Dataset excerpts:
:::::

(* ===== verification/Registers.v ===== *)
(** * The register file of [riscv_sim_framework.c] (lines 349-398) *)
From S2P Require Import Prelude.

Definition RISCV_NUM_REGISTERS : Z := 32.

(** [register_cycle_reads] and [register_cycle_writes] are never
    incremented by the framework, so the two guards on them never fire. *)
Record regfile : Type := mkRegs {
  register_file : list Z;
  register_cycle_reads : Z;
  register_cycle_writes : Z;
}.

Definition register_read_one (reg : Z) (r : regfile) : Z :=
  let reg := reg mod RISCV_NUM_REGISTERS in
  if 0 <? reg then default 0 (register_file r !! Z.to_nat reg) else 0.

(** The two results are [*value_a] and [*value_b]. *)
Definition register_read (register_a register_b : Z) (r : regfile) : Z * Z :=
  if 1 <? register_cycle_reads r then (0, 0)
  else (register_read_one register_a r, register_read_one register_b r).

Definition put_register (i v : Z) (r : regfile) : regfile :=
  mkRegs (<[Z.to_nat i := v]> (register_file r))
    (register_cycle_reads r) (register_cycle_writes r).

(** The unchecked store [register_file[i] = v] of line 800: undefined outside
    the array. *)
Definition register_store (i v : Z) (r : regfile) : outcome regfile :=
  if decide (0 ≤ i < Z.of_nat (length (register_file r))) then Ok (put_register i v r)
  else Undef.

(** The number is taken modulo 32, so line 391 stays inside the array. *)

Definition register_write (register_d value_d : Z) (r : regfile) : regfile :=
  if 1 <? register_cycle_writes r then r
  else put_register (register_d mod RISCV_NUM_REGISTERS) value_d r.

Definition register_reset_cycle (r : regfile) : regfile :=
  mkRegs (register_file r) 0 0.

(** Static storage starts at zero. *)
Definition initial_registers : regfile := mkRegs (replicate 32 0) 0 0.

(** ** Invariant *)

Record regs_wf (r : regfile) : Prop := {
  regs_length : length (register_file r) = 32%nat;
  regs_values : Forall (urange 64) (register_file r);
  regs_reads : register_cycle_reads r = 0;
  regs_writes : register_cycle_writes r = 0;
}.

Lemma initial_registers_wf : regs_wf initial_registers.
Proof.
  constructor; try reflexivity. apply Forall_replicate. split; lia.
Qed.

Lemma put_register_wf i v r : urange 64 v → regs_wf r → regs_wf (put_register i v r).
Proof.
  intros ? []. constructor; simpl; try done.
  - by rewrite length_insert.
  - by apply Forall_insert.
Qed.

Lemma register_write_wf d v r : urange 64 v → regs_wf r → regs_wf (register_write d v r).
Proof. intros. unfold register_write. case_match; [done|]. by apply put_register_wf. Qed.

Lemma register_store_in i v r : regs_wf r → 0 ≤ i < 32 →
  register_store i v r = Ok (register_write i v r).
Proof.
  intros Hwf Hi. unfold register_store, register_write.
  rewrite decide_True by (rewrite (regs_length _ Hwf); lia). rewrite (regs_writes _ Hwf).
  change (1 <? 0) with false. unfold RISCV_NUM_REGISTERS. by rewrite Z.mod_small by done.
Qed.

Lemma register_reset_cycle_wf r : regs_wf r → regs_wf (register_reset_cycle r).
Proof. intros []. by constructor. Qed.

Lemma register_read_one_range reg r : regs_wf r → urange 64 (register_read_one reg r).
Proof.
  intros []. unfold register_read_one. case_match; [|split; lia].
  destruct (register_file r !! _) as [v|] eqn:E; simpl; [|split; lia].
  exact (Forall_lookup_1 _ _ _ _ regs_values0 E).
Qed.

#[export] Hint Resolve register_read_one_range : width.

Lemma register_reset_cycle_id r : regs_wf r → register_reset_cycle r = r.
Proof. intros []. destruct r; simpl in *; subst; done. Qed.

(** ** Properties *)

Lemma register_read_one_write d v x r : regs_wf r → 0 ≤ d → 0 ≤ x →
  register_read_one x (register_write d v r)
  = if (x mod 32 =? d mod 32) && nonzero (d mod 32) then v else register_read_one x r.
Proof.
  intros Hwf Hd Hx. unfold register_write. rewrite (regs_writes _ Hwf). simpl.
  unfold register_read_one, put_register, RISCV_NUM_REGISTERS. simpl.
  pose proof (Z.mod_pos_bound x 32 ltac:(lia)). pose proof (Z.mod_pos_bound d 32 ltac:(lia)).
  destruct (Z.ltb_spec 0 (x mod 32)), (Z.eqb_spec (x mod 32) (d mod 32)) as [E|E]; simpl.
  - rewrite E, (proj2 (nonzero_true _)) by lia.
    rewrite list_lookup_insert_eq by (rewrite (regs_length _ Hwf); lia). done.
  - rewrite list_lookup_insert_ne by lia. done.
  - rewrite <-E, (proj2 (nonzero_false _)) by lia. done.
  - done.
Qed.

Lemma register_read_wf a b r : regs_wf r →
  register_read a b r = (register_read_one a r, register_read_one b r).
Proof. intros Hwf. unfold register_read. by rewrite (regs_reads _ Hwf). Qed.

Lemma register_read_zero x r : 0 ≤ x → x mod 32 = 0 → register_read_one x r = 0.
Proof. intros ? H. unfold register_read_one, RISCV_NUM_REGISTERS. by rewrite H. Qed.

Lemma after_write x d v r : 0 ≤ x →
  (if (x mod 32 =? d mod 32) && nonzero (d mod 32) then v else register_read_one x r)
  = if x mod 32 =? 0 then 0
    else if x mod 32 =? d mod 32 then v
    else (register_read_one x r, register_read_one x r).1.
Proof.
  intros Hx. destruct (Z.eqb_spec (x mod 32) 0) as [E|E].
  - rewrite register_read_zero by done. rewrite E. destruct (Z.eqb_spec 0 (d mod 32)) as [<-|]; done.
  - destruct (Z.eqb_spec (x mod 32) (d mod 32)) as [<-|]; [|done].
    by rewrite (proj2 (nonzero_true _)) by done.
Qed.

(** C21: the register file is 32 registers.  After a write to register [d]
    (register numbers are taken modulo 32) a read of register 0 gives 0, a
    read of [d] gives the value written, and a read of any other register what
    it gave before. *)
Theorem register_read_after_write d v a b r :
  regs_wf r → 0 ≤ d → 0 ≤ a → 0 ≤ b →
  register_read a b (register_write d v r)
  = let after x := if x mod 32 =? 0 then 0
                   else if x mod 32 =? d mod 32 then v
                   else (register_read x x r).1 in
    (after a, after b).
Proof.
  intros Hwf Hd Ha Hb. cbv beta zeta. rewrite !(register_read_wf _ _ r) by done. unfold register_read.
  replace (register_cycle_reads (register_write d v r)) with 0.
  - change (1 <? 0) with false. cbv iota. rewrite !register_read_one_write by done.
    f_equal; by apply after_write.
  - unfold register_write. rewrite (regs_writes _ Hwf). simpl. by rewrite (regs_reads _ Hwf).
Qed.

:::::

Aim of the exercise:
Please go through the data and copy each line containing the word "Record".

Result below:
Record regfile : Type := mkRegs {
Record regs_wf (r : regfile) : Prop := {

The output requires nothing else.